As can best be appreciated by simultaneous reference to FIGS. 1 and 2 opener 10 also includes an elongate worm gear rod 25 which extends within track 12, through housing 16 and is coupled to motor 18 for being axially rotated in either direction. Worm gear 25 has a major helical thread 25' which extends axially. The details of the electronic circutry of opener 10 will not be described in this application, but for purposes of illustration motor 18 rotates rod 25 clockwise with reference to the garage door frame 22 to open the door and counterclockwise with reference to frame 22 to close the door.

Suitable electrical connections are made to motor 18 and housing 16 for selecting the opening or closing mode in response to a radio or electrical signal generated by the garage door operator. A light 26 is shown within housing 16 for illuminating the garage during certain intervals in the operation of opener 10. Light 26 is usually turned on when the door is being opened and closed and for a preselected time after the openeing or closing operation as is also known as the art. Also provided within housing 16 is a system for stopping the garage door travel and reversing the direction of rotation of rod 16 should the door hit an obstruction, e.g. a child's bicycle. This latter system is also conventional and will not be described in detail.

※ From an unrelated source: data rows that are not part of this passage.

(** On the tokens of a stable expression [_parse_unary] returns the
    expression and stops behind its last token, whatever follows. *)
Lemma parse_unary_toks (e : expr) :
  stable_expr e = true ->
  forall (T : list string) (pos : nat) (rest : list string),
    List.skipn pos T = (toks e ++ rest)%list ->
    from (need e) (fun f => ExpressionParser._parse_unary T f pos)
      (e, pos + length (toks e)).
Proof.
  induction e as [|v|name|op l r IHl IHr|op a IHa|callee args IH|ty]
    using expr_nested_ind; intros St T pos rest E; try discriminate St.
  - (* Literal *)
    cbn [toks length app] in *. rewrite Nat.add_1_r.
    pose proof (peek_at T pos _ _ E) as Pk.
    destruct v as [b|n|x|s]; cbn [stable_expr need] in *.
    + now apply atom_bool.
    + apply atom_int; [now apply Z.leb_le | exact Pk].
    + now apply atom_float.
    + now apply atom_string.
  - (* Identifier *)
    cbn [toks length app] in *. rewrite Nat.add_1_r.
    apply atom_name; [exact St | exact (peek_at T pos _ _ E)].
  - (* BinaryExpression *)
    cbn [stable_expr] in St. apply andb_prop in St. destruct St as [St Sr].
    apply andb_prop in St. destruct St as [So Sl].
    assert (Len : pos + length (toks (BinaryExpression op l r))
                  = S (S (S pos + length (toks l)) + length (toks r)))
      by (cbn [toks]; lengths).
    rewrite Len. cbn [need]. cbn [toks app] in E.
    repeat (rewrite <- app_assoc in E; cbn [app] in E).
    pose proof (peek_at T pos _ _ E) as Popen.
    pose proof (skipn_next T pos _ _ E) as E1.
    specialize (IHl Sl T (S pos) _ E1).
    pose proof (skipn_over T (S pos) _ _ E1) as E2. cbn [app] in E2.
    pose proof (peek_at T _ _ _ E2) as Pop.
    pose proof (skipn_next T _ _ _ E2) as E3.
    specialize (IHr Sr T _ _ E3).
    pose proof (skipn_over T _ _ _ E3) as E4. cbn [app] in E4.
    pose proof (peek_at T _ _ _ E4) as Pclose.
    apply from_le with (S (S (6 + Nat.max (need l) (need r)))); [|lia].
    apply paren_atom; [exact Popen| |exact Pclose].
    apply one_binary with (S pos + length (toks l)); auto.
    + eapply from_le; [exact IHl | lia].
    + eapply from_le; [exact IHr | lia].
    + now apply close_no_operator.
  - (* UnaryExpression *)
    cbn [stable_expr] in St. apply andb_prop in St. destruct St as [So Sa].
    destruct (String.eqb op "NOT") eqn:Eop.
    + apply String.eqb_eq in Eop. subst op. cbn [toks need] in *.
      cbn [String.eqb Ascii.eqb Bool.eqb] in *.
      pose proof (peek_at T pos _ _ E) as Pk.
      pose proof (skipn_next T pos _ _ E) as E1.
      specialize (IHa Sa T (S pos) _ E1).
      intros f Hf. destruct f as [|f]; [lia|].
      cbn [ExpressionParser._parse_unary].
      rewrite (match_hit T ["NOT"; "-"] _ _ Pk eq_refl).
      cbn [lift fbind truthy_opt truthy]. rewrite IHa by lia.
      cbn [fbind fret fmt_opt create_unary_expression length].
      now rewrite Nat.add_succ_r.
    + cbn [orb] in So. apply String.eqb_eq in So. subst op.
      assert (Len : pos + length (toks (UnaryExpression "-" a))
                    = S (S (S pos) + length (toks a)))
        by (cbn [toks String.eqb Ascii.eqb Bool.eqb]; lengths).
      rewrite Len. cbn [toks need String.eqb Ascii.eqb Bool.eqb app] in *.
      repeat (rewrite <- app_assoc in E; cbn [app] in E).
      pose proof (peek_at T pos _ _ E) as Popen.
      pose proof (skipn_next T pos _ _ E) as E1.
      pose proof (peek_at T _ _ _ E1) as Pminus.
      pose proof (skipn_next T _ _ _ E1) as E2.
      specialize (IHa Sa T _ _ E2).
      pose proof (skipn_over T _ _ _ E2) as E3. cbn [app] in E3.
      pose proof (peek_at T _ _ _ E3) as Pclose.
      apply from_le with (S (S (5 + (1 + need a)))); [|lia].
      apply paren_atom; [exact Popen| |exact Pclose].
      apply exit_all; [|now apply close_no_operator].
      intros f Hf. destruct f as [|f]; [lia|].
      cbn [ExpressionParser._parse_unary].
      rewrite (match_hit T ["NOT"; "-"] _ _ Pminus eq_refl).
      cbn [lift fbind truthy_opt truthy]. rewrite IHa by lia.
      reflexivity.
  - (* CallExpression *)
    cbn [stable_expr] in St. apply andb_prop in St. destruct St as [Sc Sp].
    apply String.eqb_eq in Sc. subst callee.
    destruct args as [|p [|q args]]; try discriminate Sp.
    inversion IH as [|? ? IHp _]; subst.
    cbn [toks need app] in *.
    repeat (rewrite <- app_assoc in E; cbn [app] in E).
    pose proof (peek_at T pos _ _ E) as Pin.
    pose proof (skipn_next T pos _ _ E) as E1.
    pose proof (peek_at T _ _ _ E1) as Popen.
    pose proof (skipn_next T _ _ _ E1) as E2.
    specialize (IHp Sp T _ _ E2).
    pose proof (skipn_over T _ _ _ E2) as E3. cbn [app] in E3.
    pose proof (peek_at T _ _ _ E3) as Pclose.
    pose proof (exit_all T _ _ _ IHp (close_no_operator T _ Pclose)) as Hor.
    intros f Hf. destruct f as [|[|f]]; try lia.
    rewrite (unary_is_atom T _ _ _ Pin) by reflexivity.
    cbn [ExpressionParser._parse_atom]. unfold ExpressionParser._peek in *.
    rewrite Pin. cbn [String.eqb Ascii.eqb Bool.eqb].
    rewrite (consume_expected T _ _ Pin). cbn [lift fbind].
    rewrite (consume_expected T _ _ Popen). cbn [lift fbind].
    rewrite Hor by lia. cbn [fbind].
    rewrite (consume_expected T _ _ Pclose). cbn [lift fbind fret].
    unfold create_input_expression, fret. do 3 f_equal. lengths.
Qed.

FIG. 4 shows the preferred track member 12 useful in the present invention to include four integral sections. Track 12 includes an upper elongate plate 28 for being secured in the ceiling 24 of the garage. Plate 28 in the illustrated form is shown to include a number of grooves 29 along its length for structural strength and reduced weight, but the grooves 29 are not essential. Not shown in FIG. 4 are the holes through plate 28 which provide means for securing track 12 to the ceiling 24 of the garage, e.g. by screws, bolts, nails, etc. Plate 28 is mounted to ceiling 24 perpendicularly to the door frame and centrally between the tracks which hold the garage door 20.

The second component of track 12 is a spacer strut 30 which extends below and generally perpendicularly to plate 28 along the length of track 12. Below strut 30 is a generally cylindrical tube 31 which is adapted for containing gear rod 25. Tube 31 includes a slot 32 along its bottom. In the preferred embodiment of the present invention the internal diameter of tube 31 exceeds slightly the outside diameter of rod 25 and at the end of tube 31 nearest the garage door 20 a cylindrical socket 33 is provided for receiving one end of rod 25 and aligning it in the center of tube 31.

The final component of track 12 is a generally square channel 34 which extends below tube 31. Channel 34 is formed by a pair of sides 35 which extend downwardly from tube 31 and a pair of legs 36 which are perpendicular to sides 35 and located at the bottom edge threof. Legs 36 are inwardly directed but spaced apart from one another so that another slot 37 is provided in Channel 34 at its bottom. Each leg 36 includes an upper flat surface 38 which extends along the length of track 12 to provide a support surface for carrier 14 as will be more fully described below.

The garage door carrier 14 is shown in detail in FIGS. 5 and 6 and includes a pair of spaced apart plate members 40, only the near one of which is visible in the FIGURES. Plates 40 include an upper portion 41 and a lower portion 42, the two portions being generally planar and parallel to one another. Upper portions 41 are disposed within channel 34 and parallel to sides 35 while the lower portions are disposed below channel 34 and are generally coplanar with sides 35. A bend 43 of about 90 is provided in each of plates 40 to provide the desired configuration.

The plates 40 of carrier 14 are secured to and spaced from one another by a pair of spacer bolts 45 which pass through the plates 40 and by a pair or roller assemblies 47 adjacent respectively the leading and trailing edges of portion 41. The roller assemblies 47 are shown in only a general form but it should be appreciated that four rollers 48 are supported on shafts 49 between portions 41 of plates 40 and sides 35 of channel 34 for travel along the top surfaces 38 of legs 36. Roller bearings can be provided if desired. A spacer tube (not shown) is preferably provided between portions 41 on shafts 49 to maintain the desired spacing between the plates 40.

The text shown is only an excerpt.